▶ **Input data**
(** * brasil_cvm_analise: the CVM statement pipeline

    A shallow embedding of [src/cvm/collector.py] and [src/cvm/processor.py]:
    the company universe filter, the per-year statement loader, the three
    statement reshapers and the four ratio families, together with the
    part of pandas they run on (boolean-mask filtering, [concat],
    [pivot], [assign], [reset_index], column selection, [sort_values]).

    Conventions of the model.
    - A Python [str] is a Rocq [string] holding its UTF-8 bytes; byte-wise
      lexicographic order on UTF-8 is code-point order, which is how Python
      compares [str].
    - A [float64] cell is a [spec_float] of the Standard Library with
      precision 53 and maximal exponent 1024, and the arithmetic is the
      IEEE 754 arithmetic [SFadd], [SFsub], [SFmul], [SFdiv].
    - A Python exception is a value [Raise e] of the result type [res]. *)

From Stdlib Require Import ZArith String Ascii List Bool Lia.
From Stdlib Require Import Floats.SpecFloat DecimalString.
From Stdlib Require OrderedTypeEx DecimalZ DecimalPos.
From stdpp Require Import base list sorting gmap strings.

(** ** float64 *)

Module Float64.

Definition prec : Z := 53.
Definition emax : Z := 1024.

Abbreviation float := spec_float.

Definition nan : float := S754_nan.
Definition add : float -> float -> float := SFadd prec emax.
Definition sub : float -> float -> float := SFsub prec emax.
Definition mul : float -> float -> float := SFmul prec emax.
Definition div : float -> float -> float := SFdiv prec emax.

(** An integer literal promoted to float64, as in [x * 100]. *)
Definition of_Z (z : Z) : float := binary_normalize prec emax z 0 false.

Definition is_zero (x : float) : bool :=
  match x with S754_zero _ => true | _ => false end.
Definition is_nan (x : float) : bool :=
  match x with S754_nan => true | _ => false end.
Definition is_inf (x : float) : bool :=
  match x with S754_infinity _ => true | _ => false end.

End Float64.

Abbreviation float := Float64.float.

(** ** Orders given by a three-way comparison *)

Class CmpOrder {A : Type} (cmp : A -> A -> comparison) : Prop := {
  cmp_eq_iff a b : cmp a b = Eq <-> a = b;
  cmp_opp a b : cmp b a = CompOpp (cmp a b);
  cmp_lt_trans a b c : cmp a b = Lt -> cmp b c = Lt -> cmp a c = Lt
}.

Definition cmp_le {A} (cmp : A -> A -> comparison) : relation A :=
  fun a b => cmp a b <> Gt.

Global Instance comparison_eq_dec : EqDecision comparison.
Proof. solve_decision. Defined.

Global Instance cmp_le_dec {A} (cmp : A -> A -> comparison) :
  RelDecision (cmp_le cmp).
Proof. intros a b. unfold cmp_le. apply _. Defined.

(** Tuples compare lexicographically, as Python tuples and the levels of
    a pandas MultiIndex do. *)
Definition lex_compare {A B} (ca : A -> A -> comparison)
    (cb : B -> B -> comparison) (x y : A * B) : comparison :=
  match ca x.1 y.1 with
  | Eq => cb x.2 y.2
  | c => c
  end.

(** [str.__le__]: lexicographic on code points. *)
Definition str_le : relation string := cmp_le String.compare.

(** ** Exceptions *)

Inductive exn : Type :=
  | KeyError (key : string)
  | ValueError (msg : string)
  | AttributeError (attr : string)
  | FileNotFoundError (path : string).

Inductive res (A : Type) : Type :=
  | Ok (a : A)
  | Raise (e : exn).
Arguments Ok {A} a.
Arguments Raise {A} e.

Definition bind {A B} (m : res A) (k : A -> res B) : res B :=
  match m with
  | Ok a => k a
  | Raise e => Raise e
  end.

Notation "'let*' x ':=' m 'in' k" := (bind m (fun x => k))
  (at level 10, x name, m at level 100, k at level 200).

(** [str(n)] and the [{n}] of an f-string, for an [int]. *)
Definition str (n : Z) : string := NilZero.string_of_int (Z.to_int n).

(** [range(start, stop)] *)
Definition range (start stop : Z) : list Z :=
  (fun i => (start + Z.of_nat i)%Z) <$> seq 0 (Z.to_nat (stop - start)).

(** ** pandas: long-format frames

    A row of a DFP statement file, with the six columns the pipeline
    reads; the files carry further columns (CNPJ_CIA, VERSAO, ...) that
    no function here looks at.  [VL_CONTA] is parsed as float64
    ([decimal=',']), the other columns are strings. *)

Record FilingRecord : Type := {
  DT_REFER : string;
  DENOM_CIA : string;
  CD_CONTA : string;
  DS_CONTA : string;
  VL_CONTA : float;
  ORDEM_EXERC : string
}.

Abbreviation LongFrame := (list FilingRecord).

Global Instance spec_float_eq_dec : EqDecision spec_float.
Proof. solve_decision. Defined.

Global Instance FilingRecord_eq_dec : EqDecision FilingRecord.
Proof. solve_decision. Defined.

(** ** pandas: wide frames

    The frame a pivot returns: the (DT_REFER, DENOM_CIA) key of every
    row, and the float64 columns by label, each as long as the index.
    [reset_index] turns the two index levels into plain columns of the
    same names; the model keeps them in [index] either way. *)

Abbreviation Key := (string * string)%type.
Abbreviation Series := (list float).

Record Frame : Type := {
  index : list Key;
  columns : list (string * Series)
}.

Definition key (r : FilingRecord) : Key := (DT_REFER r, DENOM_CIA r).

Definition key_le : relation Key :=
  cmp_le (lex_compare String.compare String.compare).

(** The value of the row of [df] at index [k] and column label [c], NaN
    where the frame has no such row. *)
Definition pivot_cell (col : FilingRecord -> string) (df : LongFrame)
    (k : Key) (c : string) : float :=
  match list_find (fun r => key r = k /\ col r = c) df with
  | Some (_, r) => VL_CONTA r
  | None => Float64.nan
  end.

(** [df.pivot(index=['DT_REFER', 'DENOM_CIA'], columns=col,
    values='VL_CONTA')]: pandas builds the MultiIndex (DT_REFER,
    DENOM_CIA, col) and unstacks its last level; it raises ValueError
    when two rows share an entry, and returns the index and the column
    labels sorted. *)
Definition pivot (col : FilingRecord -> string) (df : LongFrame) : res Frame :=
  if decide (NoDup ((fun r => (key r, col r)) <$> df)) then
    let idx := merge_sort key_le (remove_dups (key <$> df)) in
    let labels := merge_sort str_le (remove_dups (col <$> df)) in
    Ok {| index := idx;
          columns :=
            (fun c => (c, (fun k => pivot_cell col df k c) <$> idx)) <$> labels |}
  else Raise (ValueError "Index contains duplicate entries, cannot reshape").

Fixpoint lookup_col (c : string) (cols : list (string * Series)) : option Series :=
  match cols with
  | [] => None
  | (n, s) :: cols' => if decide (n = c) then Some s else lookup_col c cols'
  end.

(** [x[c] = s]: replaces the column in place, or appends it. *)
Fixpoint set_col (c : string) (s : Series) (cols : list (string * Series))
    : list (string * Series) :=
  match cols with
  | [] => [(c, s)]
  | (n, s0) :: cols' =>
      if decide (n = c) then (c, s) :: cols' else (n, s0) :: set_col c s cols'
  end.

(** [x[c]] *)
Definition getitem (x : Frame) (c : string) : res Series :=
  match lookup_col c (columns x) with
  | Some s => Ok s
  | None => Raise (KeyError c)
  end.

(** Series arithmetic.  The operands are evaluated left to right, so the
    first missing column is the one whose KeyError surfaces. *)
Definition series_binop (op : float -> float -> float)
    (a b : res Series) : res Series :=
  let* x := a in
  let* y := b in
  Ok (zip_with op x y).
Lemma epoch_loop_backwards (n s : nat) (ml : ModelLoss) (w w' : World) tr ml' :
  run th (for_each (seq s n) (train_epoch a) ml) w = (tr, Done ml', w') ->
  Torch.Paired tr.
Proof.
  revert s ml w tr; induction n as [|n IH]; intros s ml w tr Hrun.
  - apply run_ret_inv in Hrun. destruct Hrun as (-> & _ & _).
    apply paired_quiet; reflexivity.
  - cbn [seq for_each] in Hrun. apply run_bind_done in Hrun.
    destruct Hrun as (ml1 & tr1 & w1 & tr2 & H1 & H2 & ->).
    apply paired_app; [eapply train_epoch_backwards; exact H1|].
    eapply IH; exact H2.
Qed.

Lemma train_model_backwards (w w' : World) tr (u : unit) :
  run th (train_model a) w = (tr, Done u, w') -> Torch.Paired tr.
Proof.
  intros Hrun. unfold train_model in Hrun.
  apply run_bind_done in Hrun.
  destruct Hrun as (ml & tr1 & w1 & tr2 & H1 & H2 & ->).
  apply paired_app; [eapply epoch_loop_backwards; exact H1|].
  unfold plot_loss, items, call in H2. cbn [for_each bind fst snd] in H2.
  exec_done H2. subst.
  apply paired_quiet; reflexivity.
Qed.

▶ **What you have to do**
Please copy, exactly and with nothing else, the lines above beginning at the line that has "Raise (e : exn)." and ending with the line that has "where the frame has no such row. *)".

▶ **Result**
  | Raise (e : exn).
Arguments Ok {A} a.
Arguments Raise {A} e.

Definition bind {A B} (m : res A) (k : A -> res B) : res B :=
  match m with
  | Ok a => k a
  | Raise e => Raise e
  end.

Notation "'let*' x ':=' m 'in' k" := (bind m (fun x => k))
  (at level 10, x name, m at level 100, k at level 200).

(** [str(n)] and the [{n}] of an f-string, for an [int]. *)
Definition str (n : Z) : string := NilZero.string_of_int (Z.to_int n).

(** [range(start, stop)] *)
Definition range (start stop : Z) : list Z :=
  (fun i => (start + Z.of_nat i)%Z) <$> seq 0 (Z.to_nat (stop - start)).

(** ** pandas: long-format frames

    A row of a DFP statement file, with the six columns the pipeline
    reads; the files carry further columns (CNPJ_CIA, VERSAO, ...) that
    no function here looks at.  [VL_CONTA] is parsed as float64
    ([decimal=',']), the other columns are strings. *)

Record FilingRecord : Type := {
  DT_REFER : string;
  DENOM_CIA : string;
  CD_CONTA : string;
  DS_CONTA : string;
  VL_CONTA : float;
  ORDEM_EXERC : string
}.

Abbreviation LongFrame := (list FilingRecord).

Global Instance spec_float_eq_dec : EqDecision spec_float.
Proof. solve_decision. Defined.

Global Instance FilingRecord_eq_dec : EqDecision FilingRecord.
Proof. solve_decision. Defined.

(** ** pandas: wide frames

    The frame a pivot returns: the (DT_REFER, DENOM_CIA) key of every
    row, and the float64 columns by label, each as long as the index.
    [reset_index] turns the two index levels into plain columns of the
    same names; the model keeps them in [index] either way. *)

Abbreviation Key := (string * string)%type.
Abbreviation Series := (list float).

Record Frame : Type := {
  index : list Key;
  columns : list (string * Series)
}.

Definition key (r : FilingRecord) : Key := (DT_REFER r, DENOM_CIA r).

Definition key_le : relation Key :=
  cmp_le (lex_compare String.compare String.compare).

(** The value of the row of [df] at index [k] and column label [c], NaN
    where the frame has no such row. *)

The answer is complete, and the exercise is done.